Objective Many published meta-analyses are underpowered. We explored the role of trial sequential analysis (TSA) in assessing the reliability of conclusions in underpowered meta-analyses.

Methods We screened The Cochrane Database of Systematic Reviews and selected 100 meta-analyses with a binary outcome, a negative result and sufficient power. We defined a negative result as one where the 95% CI for the effect included 1.00, a positive result as one where the 95% CI did not include 1.00, and sufficient power as the required information size for 80% power, 5% type 1 error, relative risk reduction of 10% or number needed to treat of 100, and control event proportion and heterogeneity taken from the included studies. We re-conducted the meta-analyses, using conventional cumulative techniques, to measure how many false positives would have occurred if these meta-analyses had been updated after each new trial. For each false positive, we performed TSA, using three different approaches.

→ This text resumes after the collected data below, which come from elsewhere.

(* ===== verification/VerifyInv.v ===== *)
(** * Verified change sets are the state of the target version

    Replaying the files of a store gives the tree with the contents of its change sets up
    to the target, and the snapshot that is saved loads as a multi-tree with these trees and
    the commit info that is printed. *)

From Stdlib Require Import Strings.Byte ZArith Lia.
From stdpp Require Import base list numbers strings pretty gmap sorting.
From S2P Require Import Prelude Binary Codec Proto ProtoInv ProtoCodec Sha256 State Sort ExtSort ExtSortInv Node NodeInv Snapshot SnapshotWriter Cache Tree.
From S2P Require Import MultiTree MultiTreeInv MultiTreeSim MultiTreeSnapshot MultiTreeProps SnapshotDir SnapshotDirInv.
From S2P Require Import ChangeSetFile ChangeSetFileInv Convert ConvertInv ChangeSetDir Dump DumpInv Verify.
Local Open Scope Z_scope.

(** Versions that follow each other from [v]. *)
Fixpoint consecutive (v : Z) (vs : list (Z * ChangeSet)) : Prop :=
  match vs with
  | [] => True
  | (w, _) :: vs => w = v /\ consecutive (v + 1) vs
  end.

Lemma consecutive_app v vs ws : consecutive v (vs ++ ws) <-> consecutive v vs /\ consecutive (v + zlen vs) ws.
Proof.
  revert v. induction vs as [|[w cs] vs IH]; intros v; cbn [app consecutive].
  - change (zlen []) with 0. rewrite Z.add_0_r. tauto.
  - rewrite IH, zlen_cons. replace (v + 1 + zlen vs) with (v + (1 + zlen vs)) by lia. tauto.
Qed.

(** The pairs of the versions after [from] up to the target. *)
Fixpoint due (targetVersion from : Z) (vs : list (Z * ChangeSet)) : list KVPair :=
  match vs with
  | [] => []
  | (v, cs) :: vs =>
      if (from <? v) && ((targetVersion =? 0) || (v <=? targetVersion))
      then Pairs cs ++ due targetVersion from vs else due targetVersion from vs
  end.

Lemma due_from target a b v vs : consecutive v vs -> a < v -> b < v -> due target a vs = due target b vs.
Proof.
  revert v. induction vs as [|[w cs] vs IH]; intros v; cbn [consecutive due]; [done|]. intros (-> & Hc) Ha Hb.
  rewrite !(proj2 (Z.ltb_lt _ v)), (IH (v + 1)) by (done || lia). done.
Qed.

Lemma due_after target a v vs : 0 < target -> consecutive v vs -> target < v -> due target a vs = [].
Proof.
  intros Ht. revert v. induction vs as [|[w cs] vs IH]; intros v; cbn [consecutive due]; [done|]. intros (-> & Hc) Hv.
  rewrite (proj2 (Z.eqb_neq target 0)), (proj2 (Z.leb_gt v target)), andb_false_r, (IH (v + 1)) by (done || lia). done.
Qed.

Section replay.
  Context `{CacheLaws C}.
  Implicit Types (t : Tree C) (vs ws : list (Z * ChangeSet)).

(** A change set and its version. *)
Definition save_block t (cs : ChangeSet) : Tree C := with_version (Tree.ApplyChangeSet t cs) (version t + 1).

(** Pairs that were written and read have the same effect. *)
Lemma ApplyChangeSet_read t cs :
  Tree.ApplyChangeSet t (convertChangeSet {| Pairs := map read_back (Pairs cs) |}) = Tree.ApplyChangeSet t cs.
Proof.
  unfold Tree.ApplyChangeSet, convertChangeSet. cbn [Pairs]. rewrite map_map. revert t.
  induction (Pairs cs) as [|p ps IH]; intros t; [done|]. cbn [map foldl]. rewrite IH. f_equal.
  unfold apply_pair, read_back. cbn [kv_Delete kv_Key kv_Value]. by destruct (kv_Delete p).
Qed.

(** What the loops compute. *)
Fixpoint replay_changes (target : Z) t vs : Tree C :=
  match vs with
  | [] => t
  | (v, cs) :: vs =>
      if v <=? version t then replay_changes target t vs
      else if (target =? 0) || (v <? target) then replay_changes target (save_block t cs) vs
      else save_block t cs
  end.

Lemma replay_version_step target v cs t :
  0 <= version t -> v < MaxInt64 -> v <= version t + 1 -> version t <= MaxInt64 ->
  replay_version target v {| Pairs := map read_back (Pairs cs) |} t =
    if v <=? version t then (t, Ok true) else (save_block t cs, Ok ((target =? 0) || (v <? target))).
Proof.
  intros H0' Hv Hle Hm. unfold MaxInt64 in *. unfold replay_version, Tree.Version, MaxInt64.
  rewrite (proj2 (Z.ltb_ge _ _)), i64_small by lia. destruct (Z.leb_spec v (version t)) as [|Hlt]; [done|].
  rewrite ApplyChangeSet_read. unfold Tree.SaveVersion, MaxInt64. rewrite ApplyChangeSet_version, u64_small by lia.
  rewrite (proj2 (Z.ltb_ge _ _)) by lia. cbn [version with_version]. rewrite i64_small by lia.
  rewrite (proj2 (Z.eqb_eq (version t + 1) v)) by lia. cbn [negb]. unfold save_block. do 3 f_equal.
  replace (version t + 1) with v by lia. done.
Qed.

Lemma visit_replay target vs v0 t last :
  consecutive v0 vs -> v0 <= version t + 1 -> 0 <= version t <= MaxInt64 -> v0 + zlen vs <= MaxInt64 ->
  exists size, visit_versions (replay_version target) None (map (fun '(v, cs) => read_version true v cs) vs) last t =
    Ok (replay_changes target t vs, size, None).
Proof.
  revert v0 t last. induction vs as [|[v cs] vs IH]; intros v0 t last; cbn [consecutive map visit_versions replay_changes]; [eauto|].
  intros (-> & Hc) Hle Ht Hb. rewrite zlen_cons in Hb. pose proof (zlen_nonneg vs). unfold read_version at 1. cbn [visit_versions].
  rewrite replay_version_step by (unfold MaxInt64 in *; lia). destruct (Z.leb_spec v0 (version t)) as [Hold|Hnew].
  - apply (IH (v0 + 1)); [done|lia|lia|lia].
  - destruct (_ || _) eqn:E; [|eauto]. apply (IH (v0 + 1)); [done|..]; cbn [save_block version with_version]; lia.
Qed.

Lemma IterateChangeSets_replay target vs v0 t :
  file_ok vs -> zlen (file_bytes vs) < 2 ^ 63 -> consecutive v0 vs -> v0 <= version t + 1 -> 0 <= version t <= MaxInt64 ->
  v0 + zlen vs <= MaxInt64 ->
  exists size, IterateChangeSets (replay_version target) (file_bytes vs) t = Ok (replay_changes target t vs, size, None).
Proof.
  intros Hok Hl Hc Hle Ht Hb. unfold IterateChangeSets.
  destruct (iterate_loop_visit (replay_version target) true vs [] (S (length (file_bytes vs))) 0 t Hok cut_off_nil)
    as (end_ & E & Hend); [rewrite app_nil_r; lia|lia|lia|].
  rewrite app_nil_r in E. rewrite E, (Hend eq_refl). by apply (visit_replay target vs v0).
Qed.

(** ** The version of the result *)

Lemma replay_version_is target vs v0 t :
  consecutive v0 vs -> v0 <= version t + 1 -> 0 <= target -> (target = 0 \/ version t < target) ->
  version (replay_changes target t vs) =
    if target =? 0 then Z.max (version t) (v0 + zlen vs - 1) else Z.min target (Z.max (version t) (v0 + zlen vs - 1)).
Proof.
  intros Hc Hle Ht0. revert v0 t Hc Hle. induction vs as [|[v cs] vs IH]; intros v0 t; cbn [consecutive replay_changes].
  { intros _ Hle Ht. change (zlen []) with 0. destruct (Z.eqb_spec target 0); lia. }
  intros (-> & Hc) Hle Ht. rewrite zlen_cons. pose proof (zlen_nonneg vs). destruct (Z.leb_spec v0 (version t)).
  { rewrite (IH (v0 + 1)) by (done || lia). destruct (Z.eqb_spec target 0); lia. }
  assert (Ev : version (save_block t cs) = v0) by (cbn; lia).
  destruct (Z.eqb_spec target 0) as [->|Hne]; cbn [orb].
  - rewrite (IH (v0 + 1)) by (done || lia || (by left)). cbn [Z.eqb]. lia.
  - destruct (Z.ltb_spec v0 target).
    + rewrite (IH (v0 + 1)) by (done || lia). lia.
    + rewrite Ev. lia.
Qed.

Lemma replay_app target vs ws v0 t :
  consecutive v0 vs -> v0 <= version t + 1 -> 0 <= target -> (target = 0 \/ version t < target) ->
  replay_changes target t (vs ++ ws) =
    if (target =? 0) || (version (replay_changes target t vs) <? target) then replay_changes target (replay_changes target t vs) ws else replay_changes target t vs.
Proof.
  intros Hc Hle Ht0. revert v0 t Hc Hle. induction vs as [|[v cs] vs IH]; intros v0 t; cbn [consecutive replay_changes app].
  { intros _ Hle Ht. destruct (Z.eqb_spec target 0); [done|]. by rewrite (proj2 (Z.ltb_lt (version t) target)) by lia. }
  intros (-> & Hc) Hle Ht. destruct (Z.leb_spec v0 (version t)).
  { apply (IH (v0 + 1)); (done || lia). }
  assert (Ev : version (save_block t cs) = v0) by (cbn; lia).
  destruct (Z.eqb_spec target 0) as [->|Hne]; cbn [orb].
  - apply (IH (v0 + 1)); (done || lia || (by left)).
  - destruct (Z.ltb_spec v0 target).
    + apply (IH (v0 + 1)); (done || lia).
    + rewrite Ev. by rewrite (proj2 (Z.ltb_ge v0 target)) by lia.
Qed.

(** ** The contents of the result *)

Definition all_pairs vs : list KVPair := concat (map (fun '(_, cs) => Pairs cs) vs).

Lemma save_block_contents t cs :
  tree_ok t -> tree_size t + zlen (Pairs cs) < max_leaves ->
  tree_ok (save_block t cs) /\ contents (root (save_block t cs)) = foldl kv_apply (contents (root t)) (Pairs cs).
Proof.
  intros Ht Hs. destruct (ApplyChangeSet_contents t cs Ht Hs) as [[Hw Hc] E]. by repeat split.
Qed.

Lemma tree_sorted t : tree_ok t -> kv_sorted (contents (root t)).
Proof. intros Ht. apply wf_root_sorted, (to_wf t Ht). Qed.

Lemma replay_contents target vs v0 t :
  consecutive v0 vs -> v0 <= version t + 1 -> 0 <= target -> (target = 0 \/ version t < target) ->
  tree_ok t -> tree_size t + zlen (all_pairs vs) < max_leaves ->
  tree_ok (replay_changes target t vs) /\
  contents (root (replay_changes target t vs)) = foldl kv_apply (contents (root t)) (due target (version t) vs).
Proof.
  intros Hc Hle Ht0. revert v0 t Hc Hle. induction vs as [|[v cs] vs IH]; intros v0 t; cbn [consecutive replay_changes due]; [done|].
  intros (-> & Hc) Hle Ht Hok Hs. unfold all_pairs in Hs. cbn [map concat] in Hs. rewrite zlen_app in Hs. fold (all_pairs vs) in Hs.
  pose proof (zlen_nonneg (Pairs cs)). pose proof (zlen_nonneg (all_pairs vs)).
  destruct (Z.leb_spec v0 (version t)) as [Hold|Hnew].
  { rewrite (proj2 (Z.ltb_ge _ _)) by lia. apply (IH (v0 + 1)); (done || lia). }
  destruct (save_block_contents t cs Hok) as (Hok' & E); [lia|].
  assert (Ev : version (save_block t cs) = v0) by (cbn; lia).
  assert (Hle' : (target =? 0) || (v0 <=? target) = true) by (rewrite orb_true_iff, Z.eqb_eq, Z.leb_le; lia).
  rewrite (proj2 (Z.ltb_lt (version t) v0)), Hle' by lia. cbn [andb]. rewrite foldl_app, <- E. destruct (_ || (v0 <? target)) eqn:Et.
  - rewrite orb_true_iff, Z.eqb_eq, Z.ltb_lt in Et. rewrite (due_from _ _ v0 (v0 + 1)), <- Ev by (done || lia).
    apply (IH (v0 + 1)); [done|lia|lia|done|]. unfold tree_size in *. rewrite E.
    pose proof (foldl_kv_apply_zlen (Pairs cs) _ (tree_sorted t Hok)). lia.
  - rewrite orb_false_iff, Z.eqb_neq, Z.ltb_ge in Et. by rewrite (due_after _ _ (v0 + 1)) by (done || lia).
Qed.

(** ** The files *)

Lemma file_bytes_app vs ws : file_bytes (vs ++ ws) = file_bytes vs ++ file_bytes ws.
Proof. unfold file_bytes. by rewrite map_app, concat_app. Qed.

Lemma replay_files_ok target vss v0 t :
  Forall (fun vs => vs <> []) vss -> file_ok (concat vss) -> zlen (file_bytes (concat vss)) < 2 ^ 63 ->
  consecutive v0 (concat vss) -> 1 <= v0 <= version t + 1 -> v0 + zlen (concat vss) <= MaxInt64 -> version t <= MaxInt64 ->
  0 <= target <= MaxInt64 -> (target = 0 \/ version t < target) ->
  replay_files target (map (fun vs => (file_bytes vs, first_version vs)) vss) t = Ok (replay_changes target t (concat vss), None).
Proof.
  intros Hne. revert v0 t. induction Hne as [|vs vss Hvs Hne IH]; intros v0 t; [done|]. cbn [concat map replay_files].
  intros Hok Hl Hc Hv Hb Hm Ht Hd. apply Forall_app in Hok as [Hok1 Hok2]. apply consecutive_app in Hc as [Hc1 Hc2].
  rewrite file_bytes_app, zlen_app in Hl. rewrite zlen_app in Hb. pose proof (zlen_nonneg (concat vss)).
  pose proof (zlen_nonneg (file_bytes vs)). pose proof (zlen_nonneg (file_bytes (concat vss))). unfold MaxInt64 in *.
  assert (Ef : first_version vs = v0).
  { destruct vs as [|[v cs] vs]; [done|]. destruct Hc1 as [-> _]. cbn [first_version]. rewrite zlen_cons in Hb.
    pose proof (zlen_nonneg vs). apply u64_small. lia. }
  rewrite Ef, u64_small by lia.
  assert (Hstart : (0 <? target) && (target <? v0) = false) by (rewrite andb_false_iff, !Z.ltb_ge; lia). rewrite Hstart.
  destruct (IterateChangeSets_replay target vs v0 t) as (size & E); [done|lia|done|lia|unfold MaxInt64; lia|unfold MaxInt64; lia|].
  rewrite E. cbn [mbind res_bind]. rewrite (replay_app target vs _ v0) by (done || lia).
  pose proof (replay_version_is target vs v0 t Hc1 ltac:(lia) ltac:(lia) Hd) as Ev.
  set (t1 := replay_changes target t vs) in *. pose proof (zlen_nonneg vs).
  assert (Hv1 : version t <= version t1 <= 2 ^ 63 - 1 /\ (target = 0 \/ version t1 <= target) /\
    (version t1 < target \/ target = 0 -> v0 + zlen vs <= version t1 + 1))
    by (rewrite Ev; destruct (Z.eqb_spec target 0); lia).
  unfold Tree.Version, MaxInt64. rewrite (proj2 (Z.ltb_ge _ (version t1))), i64_small by lia. cbn [mbind res_bind].
  destruct (_ || _) eqn:Eg.
  - rewrite orb_true_iff, Z.eqb_eq, Z.ltb_lt in Eg.
    assert (Hstop : (0 <? target) && (target <=? version t1) = false) by (rewrite andb_false_iff, Z.ltb_ge, Z.leb_gt; lia).
    rewrite Hstop. apply (IH (v0 + zlen vs)); (done || lia).
  - rewrite orb_false_iff, Z.eqb_neq, Z.ltb_ge in Eg.
    assert (Hstop : (0 <? target) && (target <=? version t1) = true) by (rewrite andb_true_iff, Z.ltb_lt, Z.leb_le; lia).
    by rewrite Hstop.
Qed.
End replay.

Results We screened 4736 systematic reviews to find 100 meta-analyses that fulfilled our inclusion criteria. Using conventional cumulative meta-analysis, false positives were present in seven of the meta-analyses (7%, 95% CI 3% to 14%), occurring more than once in three. The total number of false positives was 14 and TSA prevented 13 of these (93%, 95% CI 68% to 98%). In a post hoc analysis, we found that Cochrane meta-analyses that are negative are 1.67 times more likely to be updated (95% CI 0.92 to 2.68) than those that are positive.

Conclusions We found false positives in 7% (95% CI 3% to 14%) of the included meta-analyses. Owing to limitations of external validity and to the decreased likelihood of updating positive meta-analyses, the true proportion of false positives in meta-analysis is probably higher. TSA prevented 93% of the false positives (95% CI 68% to 98%).